Three-parent families is a topic that particularly interests me due to its relevance now and for the future, allowing women with mitochondrial DNA mutations to have children. This is a topic of ‘personalised medicine’ which is an ever-increasing part of medicine that allows a patient’s treatment to be determined by their genetics. There are ethical issues surrounding personalised medicine due to the fact it is not considered a natural birth so is said to be ‘questioning God’ by the Church of England and encouraging ‘designer babies’ by the House of Lords. Altering nuclear DNA is banned by law in the UK with the exception of mitochondrial replacement.
Genetic medicine is very modern due to its reliance on new technologies such as oligoarrays. An oligoarray analyses nucleic acid transcripts [A Level teaches us that transcription is when DNA is copied into RNA by the enzyme polymerase] to detect micro genetic mutations.
The technology of three-parent families is that the pronucleus of an oocyte (cell which divides by meiosis to form an ovum) from the woman with mitochondrial disease is transferred into a healthy donor cell. Both the mother’s and donor’s oocytes are fertilised by the spermatozoon (motile sperm cell) before the pronucleus is removed from the mother’s oocyte. The pronucleus is removed before the oocytes divide into an embryo. The nucleus contains the majority of genetic content so this will be passed onto the offspring along with normal, healthy mtDNA (the offspring genome is made up of 0.2% mitochondrial DNA). This donor cell with the mother’s nucleus can now divide by mitosis into an embryo. This process of moving the pronucleus from cell to cell is called ‘pronuclear transfer’.
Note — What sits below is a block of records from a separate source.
(** C3.  A run that reaches its [try] gives the flag back on every exit,
    also when calls to the chat platform raise: in the body, in a handler,
    anywhere.  But the flag is set (line 168) before the two opening messages
    are sent (lines 170-171), and these are outside the [try] (line 176):
    when one of them raises, the callback ends with that exception and the
    flag stays set.  Nothing clears it again: every later press of the buyer
    is answered "Verification already in progress". *)
Theorem opening_send_failure_leaves_flag_set
    (raises : io -> option exc) (w : world) (self : PurchaseConfirmView) (st : state) :
  is_processing st = false ->
  let out := exec w (Faulty.bought_button raises self (user self)) st in
  match raises (Respond true Verifying), raises (Followup AskUsername) with
  | Some e, _ => out = (Err e, set_flag true st)
  | None, Some e => out = (Err e, emit (Io (Respond true Verifying)) (set_flag true st))
  | None, None => is_processing (snd out) = false
  end
  /\ (is_processing (snd out) = true ->
      forall w',
        exec w' (bought_button self (user self)) (snd out)
        = (Ok tt, emit (Io (Respond true AlreadyInProgress)) (snd out))).
Proof.
  intros Hidle out. split; [|intros Hbusy w'; apply exec_bought_busy, Hbusy].
  subst out. unfold Faulty.bought_button. rewrite Z.eqb_refl. cbn [negb].
  rewrite exec_bind. unfold get_processing. cbn [exec]. rewrite Hidle.
  rewrite exec_bind.
  change (exec w (set_processing true) st) with (Ok tt, set_flag true st).
  cbv beta iota. rewrite exec_bind, exec_call.
  destruct (raises (Respond true Verifying)) as [e|]; [reflexivity|].
  cbv beta iota. rewrite exec_bind, exec_call.
  destruct (raises (Followup AskUsername)) as [e|]; [reflexivity|].
  cbv beta iota. apply flag_after_finally.
Qed.

Lemma opening_send_failure_leaves_flag_set_witness :
  let out := exec (mkWorld [bob] owned_on_third)
               (Faulty.bought_button Faulty.refuses_the_question session (user session))
               new_view in
  out = (Err HTTPException,
         mkState true (children new_view) [Io (Respond true Verifying)] 0)
  /\ exec (mkWorld [bob] owned_on_third) (bought_button session (user session)) (snd out)
     = (Ok tt,
        mkState true (children new_view)
          [Io (Respond true Verifying); Io (Respond true AlreadyInProgress)] 0).
Proof.
  intro out.
  destruct (@opening_send_failure_leaves_flag_set Faulty.refuses_the_question
              (mkWorld [bob] owned_on_third) session new_view eq_refl) as [H1 H2].
  cbn [Faulty.refuses_the_question] in H1. fold out in H1, H2.
  split; [exact H1|].
  rewrite (H2 ltac:(rewrite H1; reflexivity) (mkWorld [bob] owned_on_third)), H1.
  reflexivity.
Defined.
(** * PspSerialStub: a shallow embedding of [PspSerialStub/main.c]

    The serial stub runs on the PSP (a 32-bit ARM core), talks to an external
    host over a UART and proxies memory accesses.  This file embeds the stub's
    state, its two mapping-window allocators, the millisecond timekeeper, the
    PDU framer and parser, the request handlers and the main loop, and proves
    properties of them.

    Conventions.
    - A [uint32_t] is a [Z] kept in [0, 2^32) by [wrap32]; [X86PADDR] is a
      64-bit [Z]; bytes are [Z] in [0, 256).
    - The stub state [PSPSTUBSTATE] and the hardware around it ([World]) are
      threaded explicitly through a state monad [St]; the only loops that may
      not terminate (the receive loop, the beacon loop, the connected loop)
      take fuel and live in [Run].
    - Everything the source takes from headers that are not part of the
      source tree ([err.h], [types.h], [psp-stub/psp-serial-stub.h]) is a field
      of the class [ProtocolConsts], so every theorem holds for whatever
      values those headers give; so is where the linker puts the stub.
    - The stub serves transfers to any local address, its own storage
      included.  [stub] and [mem] are kept apart; a transfer that stores into
      the stub itself, or copies from behind the PDU buffer, sets the flag
      [strayed]; theorems that rest on request handling leaving [stub] what
      [g_StubState] holds are stated for the runs in which the flag is down
      ([intact]).

    Layout: the model of the source; the vocabulary the statements use;
    sample constants and inputs; the properties, component by component;
    the properties at concrete inputs. *)

From Stdlib Require Import ZArith List Lia Bool.
From stdpp Require Import base list gmap.
Import ListNotations.

Local Open Scope Z_scope.

(** ** Machine integers *)

Definition wrap16 (z : Z) : Z := z mod 2 ^ 16.
Definition wrap32 (z : Z) : Z := z mod 2 ^ 32.

(** The size constants of [cdefs.h]. *)
Definition _1K : Z := 1024.
Definition _4K : Z := 4 * _1K.
Definition _1M : Z := 1024 * _1K.
Definition _64M : Z := 64 * _1M.

(** [a & ~(n - 1)]: the mask is sign-extended to the width of [a]. *)
Definition align_mask (a n : Z) : Z := Z.land a (Z.lnot (n - 1)).

(** Little-endian bytes of the low [n] bytes of [v]. *)
Fixpoint le_bytes (n : nat) (v : Z) : list Z :=
  match n with
  | O => []
  | S n' => Z.land v 255 :: le_bytes n' (Z.shiftr v 8)
  end.

(** The value of a little-endian byte string. *)
Fixpoint le_val (bs : list Z) : Z :=
  match bs with
  | [] => 0
  | b :: bs' => b + 256 * le_val bs'
  end.

(** A 32-bit pattern read as [int32_t]. *)
Definition signed32 (z : Z) : Z := if z <? 2 ^ 31 then z else z - 2 ^ 32.

(** [n] bytes of a buffer from offset [off]; reads past the end give 0. *)
Definition buf_read (buf : list Z) (off n : Z) : list Z :=
  map (fun i => nth (Z.to_nat off + i)%nat buf 0) (seq 0 (Z.to_nat n)).
(** X22. A download to a device that answers every request at the first
    attempt, from the file the decoder wrote for well-formed records (a
    header line emitted by [S0], then one S3 line per record): it
    succeeds, and the socket sees, in this order and once each, the
    [AssociateReq] to the default address, then to the new address the
    [DownloadBegin], one [DownloadRecord] per record and the
    [DownloadEnd], numbered 1, 2, 3, ... modulo 2^16. The header line
    produces no frame, and the record payloads put end to end are the
    records' bytes under the key, that is, as they stand in the
    firmware pack. *)
Theorem download_to_prompt_device
    (hw : list byte) (c : list byte) (header : string)
    (rs : list Fwutil.record) (ls : list string) :
  Z.of_nat (length hw) <= 65519 ->
  Srec.S0 c = Ok (header ++ Srec.newline)%string ->
  Forall Fwutil.well_formed rs ->
  lines_of rs ls ->
  Download.DownloadAndBoot hw (header :: ls) prompt
  = ([(Download.metanoiaDefaultAddr, request 1 (Download.associateRequest hw));
      (hw, request 2 Download.downloadBegin)]
     ++ record_frames hw 2 (payloads 0 rs)
     ++ [(hw, request (seq_of (2 + length rs))
                (Download.downloadEnd 0x02792767))],
     Ok tt) /\
  Fwutil.deobfuscate 0 (concat (payloads 0 rs)) = concat (map Fwutil.encode rs).
Proof.
  intros Hhw Hc Hwf Hl. split.
  2:{ rewrite concat_payloads, <- process_deobfuscate.
      apply process_involutive. }
  unfold Download.DownloadAndBoot.
  destruct (exchange_acknowledged
              (Bootloader.mkconn Download.metanoiaDefaultAddr 1)
              (Download.associateRequest hw) (prompt 0) []
              Download.typeAssociateRes)
    as (res1 & He1 & Ha1).
  { cbn [Bootloader.seqNo]. lia. }
  { unfold Download.typeAssociateRes. lia. }
  { unfold len, Download.associateRequest, exact.
    cbn [Bootloader.Payload elems].
    rewrite !length_app, !length_put_u32. lia. }
  { reflexivity. }
  rewrite He1, Ha1. cbn [Bootloader.seqNo Bootloader.addr app].
  destruct (exchange_acknowledged
              (Bootloader.mkconn hw ((1 + 1) mod 2 ^ 16))
              Download.downloadBegin (prompt 1)
              [(Download.metanoiaDefaultAddr,
                request 1 (Download.associateRequest hw))]
              Download.typeAck)
    as (res2 & He2 & Ha2).
  { cbn [Bootloader.seqNo]. apply Z.mod_pos_bound. lia. }
  { unfold Download.typeAck. lia. }
  { vm_compute. discriminate. }
  { reflexivity. }
  rewrite He2, Ha2. cbn [Bootloader.seqNo Bootloader.addr app].
  change (((1 + 1) mod 2 ^ 16 + 1) mod 2 ^ 16) with (seq_of 2).
  change ((1 + 1) mod 2 ^ 16) with 2.
  (* the header line *)
  destruct (emitted_line_parses _ _ _ _ Hc) as (line' & ck & Ht & Hp).
  assert (line' = header) as ->.
  { clear - Ht. revert header Ht.
    induction line' as [| a l IH]; intros [| b m] Ht; cbn in Ht.
    - reflexivity.
    - injection Ht as _ Ht. destruct m; discriminate.
    - injection Ht as _ Ht. destruct l; discriminate.
    - injection Ht as <- Ht. f_equal. apply IH. exact Ht. }
  cbn [Download.downloadRecords]. unfold Download.recordPayload at 1.
  rewrite Hp. cbn [Z.eqb negb].
  fold (stream 0).
  rewrite (downloadRecords_prompt hw rs ls 0 1) by assumption.
  destruct (exchange_acknowledged
              (Bootloader.mkconn hw (seq_of (2 + length rs)))
              (Download.downloadEnd 0x02792767) (prompt (2 + length rs))
              ([(Download.metanoiaDefaultAddr,
                 request 1 (Download.associateRequest hw));
                (hw, request 2 Download.downloadBegin)]
               ++ record_frames hw 2 (payloads 0 rs))
              Download.typeAck)
    as (res3 & He3 & Ha3).
  { apply seq_of_range. }
  { unfold Download.typeAck. lia. }
  { vm_compute. discriminate. }
  { reflexivity. }
  cbn [app] in He3 |- *.
  rewrite He3, Ha3. reflexivity.
Qed.
(** C9: I2 is an invariant.  On subject stores that are keyed by subject
    and hold no record with an empty namespace set, each of
    deleteNamespaceFromSubjects, addSubjectsToNamespace, syncRequest,
    purgeDeletedNamespaces and a whole synchronize cycle leaves subject
    stores that are again keyed by subject and hold no record with an
    empty namespace set. *)
Theorem no_empty_subject_invariant stores :
  tidy stores →
  (∀ subjects ns,
     no_empty_subject
       (deleteNamespaceFromSubjects (userSubjectRecordStore stores) subjects ns)
     ∧ no_empty_subject
         (addSubjectsToNamespace (userSubjectRecordStore stores) subjects ns)
     ∧ no_empty_subject
         (deleteNamespaceFromSubjects (groupSubjectRecordStore stores)
            subjects ns)
     ∧ no_empty_subject
         (addSubjectsToNamespace (groupSubjectRecordStore stores) subjects ns))
  ∧ (∀ request (m : Machine W), tidy (syncRequest request stores m).1.2)
  ∧ (∀ old new (m : Machine W),
       tidy (purgeDeletedNamespaces old new stores m).1)
  ∧ (∀ m : Machine W, live (ac m) = stores → tidy (live (ac (synchronize m)))).
Proof.
  intros Ht. split; [|split; [|split]].
  - destruct Ht as (Hku & Hkg & Hnu & Hng). intros subjects ns.
    split; [by apply deleteNamespaceFromSubjects_spec|].
    split; [by apply addSubjectsToNamespace_spec|].
    split; [by apply deleteNamespaceFromSubjects_spec|].
    by apply addSubjectsToNamespace_spec.
  - intros request m. by apply syncRequest_tidy.
  - intros old new m. by apply purgeDeletedNamespacesFrom_tidy.
  - intros m <-. apply synchronize_preserves; [apply tidy_NewStores| | |done].
    + intros. by apply syncRequest_tidy.
    + intros. by apply purgeDeletedNamespacesFrom_tidy.
Qed.
(** ** synchronize *)

(** C7: when the skip oracle reports skip, synchronize returns the machine
    it was given: lastState, allKnownNamespaces, the cluster version sets,
    the three stores, the watchers and the handled errors are what they
    were, and so is the world, whose reviewer and listers have not been
    called. *)
Theorem synchronize_skip (m : Machine W) :
  (SkipSynchronize (skip (ac m)) (lastState (ac m))
     [namespaces_LastSyncResourceVersion; policyLastSyncResourceVersioner]
     (world m)).1 = true →
  synchronize m = m.
Proof.
  intros Hskip. unfold synchronize.
  destruct (SkipSynchronize _ _ _ _) as [skip_ currentState].
  simpl in Hskip. by subst skip_.
Qed.

(** The stateless oracle reports skip exactly when lastState is the current
    composite token. *)
Lemma stateless_skip_iff (m : Machine W) :
  skip (ac m) = statelessSkipSynchronizer →
  (SkipSynchronize (skip (ac m)) (lastState (ac m))
     [namespaces_LastSyncResourceVersion; policyLastSyncResourceVersioner]
     (world m)).1 = true
  ↔ lastState (ac m)
    = namespaces_LastSyncResourceVersion (world m) +:+ ","
      +:+ policyLastSyncResourceVersioner (world m).
Proof.
  intros ->. simpl. rewrite bool_decide_eq_true. split; intros H; by rewrite H.
Qed.

(** ** invalidateCache *)

Lemma versionsChanged_iff (stored temporary : gset string) :
  versionsChanged stored temporary = true ↔ stored ≠ temporary.
Proof.
  unfold versionsChanged. rewrite orb_true_iff, !negb_true_iff.
  rewrite bool_decide_eq_false, <- not_true_iff_false, sets_HasAll_spec.
  split.
  - intros [Hsize|Hall] ->; [done|]. apply Hall. intros x.
    by rewrite sets_List_elem_of.
  - intros Hne. destruct (decide (size stored = size temporary)) as [Hs|Hs];
      [right|by left].
    intros Hall. apply Hne. symmetry.
    apply set_subseteq_size_eq; [|lia].
    intros x Hx. apply Hall. by rewrite sets_List_elem_of.
Qed.

Lemma insert_all_spec {A} (f : A → string) (l : list A) (t : nat)
    (h : list (gset string)) :
  fold_left (fun h x => alter (fun s => s ∪ {[f x]}) t h) l h
  = alter (fun s => s ∪ list_to_set (f <$> l)) t h.
Proof.
  revert h. induction l as [|x l IH]; intros h; cbn [fold_left].
  - rewrite fmap_nil, list_to_set_nil. symmetry.
    apply list_alter_id. intros s. set_solver.
  - rewrite IH, list_alter_alter_eq. apply list_alter_ext; [|done].
    intros s _. rewrite fmap_cons, list_to_set_cons. simpl. set_solver.
Qed.
Lemma versionsChanged_decide (stored temporary : gset string) :
  versionsChanged stored temporary
  = bool_decide (stored ≠ temporary).
Proof.
  destruct (versionsChanged stored temporary) eqn:Hv; symmetry.
  - apply bool_decide_eq_true. by apply versionsChanged_iff.
  - apply bool_decide_eq_false. rewrite <- versionsChanged_iff. by rewrite Hv.
Qed.
(* ===== verification/_CoqProject ===== *)
-Q . S2P
Prelude.v
Errors.v
Stateful.v
Json.v
JsonFacts.v
Checksum.v
Ord.v
Provenance.v
Time.v
Capture.v
CaptureFacts.v
Reader.v
Wire.v
WireFacts.v
Fragment.v
FragmentFacts.v
Stream.v
StreamFacts.v
Tracker.v
TrackerFacts.v
Dnp3Link.v
Dnp3LinkFacts.v
Modbus.v
ModbusFacts.v
Protocol.v
ProtocolFacts.v
Dnp3App.v
Dnp3AppFacts.v
Dnp3RoundTrip.v
Writer.v
WriterFacts.v
NgWriterFacts.v
Sha256.v
Index.v
IndexFacts.v
Semantics.v
SemanticsFacts.v
SemModbus.v
SemModbusFacts.v
SemDnp3.v
SemDnp3Facts.v
Workflow.v
WorkflowFacts.v
Correlate.v
CorrelateFacts.v
ConfirmFacts.v
Engine.v
EngineFacts.v
Codec.v
CodecFacts.v
HistModel.v
HistModelFacts.v
HistState.v
HistStateFacts.v
Journal.v
JournalFacts.v
HistIndex.v
HistIndexFacts.v
HistQuery.v
HistQueryFacts.v
HistOpenFacts.v
HistPagesFacts.v
(* ===== verification/Stateful.v ===== *)
(** * Computations with a state that survives errors

    A function with a [&mut] parameter may return early with an error and leave what
    it has changed so far; the caller goes on with it.  [Stateful S A] is such a
    function: the state it leaves comes with a value, an error or an abort alike. *)

From S2P Require Import Prelude Errors.

Definition Stateful (S A : Type) : Type := S → S * result A.

#[global] Instance stateful_ret {S} : MRet (Stateful S) := λ A a s, (s, Ok a).
#[global] Instance stateful_bind {S} : MBind (Stateful S) := λ A B f m s,
  match m s with
  | (s, Ok a) => f a s
  | (s, Err e) => (s, Err e)
  | (s, Panic) => (s, Panic)
  | (s, OutOfFuel) => (s, OutOfFuel)
  end.

Definition lift {S A} (r : result A) : Stateful S A := λ s, (s, r).
Definition throw {S A} (e : Error) : Stateful S A := lift (Err e).

(** Reading and changing the state. *)
Definition get_state {S} : Stateful S S := λ s, (s, Ok s).
Definition modify {S} (f : S → S) : Stateful S unit := λ s, (f s, Ok ()).

(** A method that changes the state only if it succeeds. *)
Definition attempt {S} (f : S → result S) : Stateful S unit := λ s,
  match f s with
  | Ok s' => (s', Ok ())
  | Err e => (s, Err e)
  | Panic => (s, Panic)
  | OutOfFuel => (s, OutOfFuel)
  end.

(** [match f() { Ok(x) => .., Err(e) => .. }]; an abort stays an abort. *)
Definition catchC {S A} (m : Stateful S A) : Stateful S (A + Error) := λ s,
  let '(s, r) := m s in (s, catch r).

(** A [for] loop whose body may return early. *)
Fixpoint foldC {S B A} (f : B → A → Stateful S B) (b : B) (l : list A) : Stateful S B :=
  match l with
  | [] => mret b
  | a :: l => b' ← f b a; foldC f b' l
  end.

(** A loop whose body goes round again, leaves or returns early. *)
Fixpoint loopC {S St A} (fuel : nat) (body : St → Stateful S (step St A)) (x : St) : Stateful S A :=
  match fuel with
  | O => lift OutOfFuel
  | Datatypes.S fuel =>
      r ← body x;
      match r with
      | Continue x => loopC fuel body x
      | Break a => mret a
      end
  end.

(** ** A logic for the state

    [swp m s Q R]: started in [s], [m] returns; the state it leaves and the value
    satisfy [Q], the state and the error satisfy [R]. *)
Definition swp {S A} (m : Stateful S A) (s : S) (Q : S → A → Prop) (R : S → Error → Prop) : Prop :=
  wp (m s).2 (Q (m s).1) (R (m s).1).

Section swp_rules.
Context {S : Type} {R : S → Error → Prop}.

Lemma swp_ret {A} (a : A) s (Q : S → A → Prop) : Q s a → swp (mret a) s Q R.
Proof. done. Qed.

Lemma swp_lift {A} (r : result A) s (Q : S → A → Prop) : wp r (Q s) (R s) → swp (lift r) s Q R.
Proof. done. Qed.

Lemma swp_throw {A} e s (Q : S → A → Prop) : R s e → swp (throw e) s Q R.
Proof. done. Qed.

Lemma swp_bind {A B} (m : Stateful S A) (f : A → Stateful S B) s Q :
  swp m s (λ s' a, swp (f a) s' Q R) R → swp (m ≫= f) s Q R.
Proof. unfold swp, mbind, stateful_bind. by destruct (m s) as [s' [a|e| |]]. Qed.

Lemma swp_if {A} (c : bool) (m1 m2 : Stateful S A) s (Q : S → A → Prop) :
  (c = true → swp m1 s Q R) → (c = false → swp m2 s Q R) → swp (if c then m1 else m2) s Q R.
Proof. destruct c; auto. Qed.

Lemma swp_get s (Q : S → S → Prop) : Q s s → swp get_state s Q R.
Proof. done. Qed.

Lemma swp_modify f s (Q : S → unit → Prop) : Q (f s) () → swp (modify f) s Q R.
Proof. done. Qed.

Lemma swp_attempt f s (Q : S → unit → Prop) :
  wp (f s) (λ s', Q s' ()) (R s) → swp (attempt f) s Q R.
Proof. unfold swp, attempt. by destruct (f s). Qed.

Lemma swp_fold {B A} (I : list A → S → B → Prop) (f : B → A → Stateful S B) (Q : S → B → Prop)
    (l done : list A) s b :
  (∀ pre a post s b, done ++ l = pre ++ a :: post → I pre s b → swp (f b a) s (I (pre ++ [a])) R) →
  I done s b → (∀ s b, I (done ++ l) s b → Q s b) → swp (foldC f b l) s Q R.
Proof.
  revert done s b. induction l as [|a l IH]; intros done s b Hf Hs HQ; cbn [foldC].
  - apply swp_ret, HQ. by rewrite app_nil_r.
  - apply swp_bind. specialize (Hf done a l s b eq_refl Hs) as Hstep. unfold swp in *.
    eapply wp_mono; [exact Hstep| |done]. intros b' Hb'.
    apply (IH (done ++ [a])); rewrite <- ?app_assoc; auto.
Qed.
End swp_rules.

(** The loop rule: an invariant of the loop's and the shared state, and a measure the fuel exceeds. *)
Lemma swp_loop {S St A} (I : St → S → Prop) (measure : St → Z) (R : S → Error → Prop) (body : St → Stateful S (step St A))
    (Q : S → A → Prop) (fuel : nat) (x : St) s :
  (∀ x s, I x s →
     swp (body x) s (λ s' r, match r with Continue x' => I x' s' ∧ 0 ≤ measure x' < measure x | Break a => Q s' a end) R) →
  I x s → 0 ≤ measure x < Z.of_nat fuel → swp (loopC fuel body x) s Q R.
Proof.
  intros Hb. revert x s. induction fuel as [|fuel IH]; intros x s Hx Hm; [lia|]. cbn [loopC].
  apply swp_bind. specialize (Hb x s Hx) as Hstep. unfold swp in *. eapply wp_mono; [exact Hstep| |done].
  intros [x'|a]; [|done]. intros [Hx' Hlt]. apply IH; [done|lia].
Qed.

Lemma swp_mono {S A} (m : Stateful S A) s (Q Q' : S → A → Prop) (R R' : S → Error → Prop) :
  swp m s Q R → (∀ s a, Q s a → Q' s a) → (∀ s e, R s e → R' s e) → swp m s Q' R'.
Proof. intros H HQ HR. eapply wp_mono; [exact H|apply HQ|apply HR]. Qed.

Lemma swp_value {S A} (m : Stateful S A) s (Q : S → A → Prop) (R : S → Error → Prop) a :
  swp m s Q R → (m s).2 = Ok a → Q (m s).1 a.
Proof. unfold swp. intros H He. by rewrite He in H. Qed.

(** ** Whatever the state

    [wpce m Q R]: from every state [m] returns, a value satisfies [Q], an error [R];
    [wpc] leaves the errors open. *)
Definition wpce {S A} (m : Stateful S A) (Q : A → Prop) (R : Error → Prop) : Prop :=
  ∀ s, wp (m s).2 Q R.
Abbreviation wpc m Q := (wpce m Q (λ _, True)).

Section rules.
Context {St : Type} {R : Error → Prop}.

Lemma wpc_ret {A} (a : A) (Q : A → Prop) : Q a → wpce (S := St) (mret a) Q R.
Proof. intros H s. done. Qed.

Lemma wpc_lift {A} (r : result A) (Q : A → Prop) : wp r Q R → wpce (S := St) (lift r) Q R.
Proof. intros H s. done. Qed.

Lemma wpce_throw {A} e (Q : A → Prop) : R e → wpce (S := St) (throw e) Q R.
Proof. intros H s. done. Qed.

Lemma wpc_bind {A B} (m : Stateful St A) (f : A → Stateful St B) Q :
  wpce m (λ a, wpce (f a) Q R) R → wpce (m ≫= f) Q R.
Proof.
  intros H s. specialize (H s). unfold mbind, stateful_bind.
  by destruct (m s) as [s' [a|e| |]].
Qed.

Lemma wpce_catch {A} (m : Stateful St A) (Q : A + Error → Prop) (P : A → Prop) (P' : Error → Prop) :
  wpce m P P' → (∀ a, P a → Q (inl a)) → (∀ e, P' e → Q (inr e)) → wpce (catchC m) Q R.
Proof.
  intros H H1 H2 s. specialize (H s). unfold catchC. destruct (m s) as [s' [a|e| |]]; try done.
  - by apply H1.
  - by apply H2.
Qed.

Lemma wpc_fold {B A} (I : list A → B → Prop) (f : B → A → Stateful St B) (Q : B → Prop)
    (l done : list A) (b : B) :
  (∀ pre a post b, done ++ l = pre ++ a :: post → I pre b → wpce (f b a) (I (pre ++ [a])) R) →
  I done b → (∀ b, I (done ++ l) b → Q b) → wpce (foldC f b l) Q R.
Proof.
  revert done b. induction l as [|a l IH]; intros done b Hf Hb HQ; cbn [foldC].
  - apply wpc_ret, HQ. by rewrite app_nil_r.
  - apply wpc_bind. intros s. eapply wp_mono; [by apply (Hf done a l)| |done]. intros b' Hb'.
    apply (IH (done ++ [a])); rewrite <- ?app_assoc; auto.
Qed.

(** A loop whose invariant does not mention what was visited. *)
Lemma wpc_fold_inv {B A} (I : B → Prop) (f : B → A → Stateful St B) (l : list A) (b : B) :
  (∀ b a, a ∈ l → I b → wpce (f b a) I R) → I b → wpce (foldC f b l) I R.
Proof.
  intros Hf Hb. apply (wpc_fold (λ _, I)) with (done := []); [|done|done].
  intros pre a post b' Heq Hb'. apply Hf; [|done]. rewrite app_nil_l in Heq. rewrite Heq.
  apply elem_of_app. right. apply elem_of_cons. by left.
Qed.
End rules.

Lemma wpce_mono {S A} (m : Stateful S A) (Q Q' : A → Prop) (R R' : Error → Prop) :
  wpce m Q R → (∀ a, Q a → Q' a) → (∀ e, R e → R' e) → wpce m Q' R'.
Proof. intros H HQ HR s. eapply wp_mono; [apply H|apply HQ|apply HR]. Qed.

Lemma wpc_mono {S A} (m : Stateful S A) (Q Q' : A → Prop) :
  wpc m Q → (∀ a, Q a → Q' a) → wpc m Q'.
Proof. intros H HQ. by eapply wpce_mono. Qed.

Lemma wpc_throw {S A} e (Q : A → Prop) : wpce (S := S) (throw e) Q (λ _, True).
Proof. by apply wpce_throw. Qed.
Women need this new technology if they have a mitochondrial disease. Due to the mitochondria being such an important organelle, with the role of synthesising ATP, many organs are affected if the organelle is diseased. Heteroplasmy is when mitochondrial DNA is made up of two types, wild-type and mutant. The severity of symptoms depends on the proportion of mutant mitochondrial DNA per cell. Some problems caused by having mitochondrial disease are blindness, deafness, muscle disease, heart disease, respiratory failure, liver failure and diabetes.
Foetuses are tested by genetic analysis within the first three months (trimester) by examining amniotic fluid or chorionic villus sampling (CVS), or before implanting of an embryo made by in vitro fertilisation called pre-implantation genetic diagnosis, if there is a chance that they may have a genetic disorder.